• **EXERCISE DATA**
(** * Aura explorer: ledger synchronisation core

  A shallow embedding of the two clients of the repository:

  - [Aura]: the search resolver of the ping-pub explorer
    ([ping-pub-explorer/src/api/aura.ts] with its caller [onSearch] in
    [ping-pub-explorer/src/App.tsx]);
  - [Explorer]: the [AuraExplorer] class of [frontend/explorer.js]
    (cache, fetch gateway, pagination and filters, poll scheduler,
    push channel).

  JavaScript strings are sequences of code units; the model covers code
  units below 256, one [ascii] each.  Integers that the code keeps in
  JavaScript numbers (pages, limits, timestamps) are modelled in [Z],
  which is exact in the range of integers a double represents exactly
  (below 2^53); the conversion [Number] of user input is modelled with
  its rounding. *)

From Stdlib Require Import ZArith NArith Lia List String Ascii Bool.
From stdpp Require Import base gmap strings list pretty.

Set Warnings "-register-all".

Local Open Scope string_scope.
Local Open Scope Z_scope.

(** ** JavaScript values and string primitives *)

Module Js.

(** Parsed JSON values (the result of [response.json()]). *)
Inductive json : Type :=
| JNull
| JBool (b : bool)
| JNum (n : Z)
| JStr (s : string)
| JArr (items : list json)
| JObj (fields : list (string * json)).

(** Exceptions: [fetch] rejects with a [TypeError], the gateways throw
    [new Error(message)], and [response.json()] rejects with a
    [SyntaxError]. *)
Inductive exn : Type :=
| TypeError (message : string)
| Error (message : string)
| SyntaxError (message : string).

• **PROBLEM TO SOLVE**
Would you please repeat exactly the lines above, starting at the line with "(below 2^53); the" and stopping at the line with "Local Open Scope Z_scope.", both included?

• **RESPONSE AREA**
  (below 2^53); the conversion [Number] of user input is modelled with
  its rounding. *)

From Stdlib Require Import ZArith NArith Lia List String Ascii Bool.
From stdpp Require Import base gmap strings list pretty.

Set Warnings "-register-all".

Local Open Scope string_scope.
Local Open Scope Z_scope.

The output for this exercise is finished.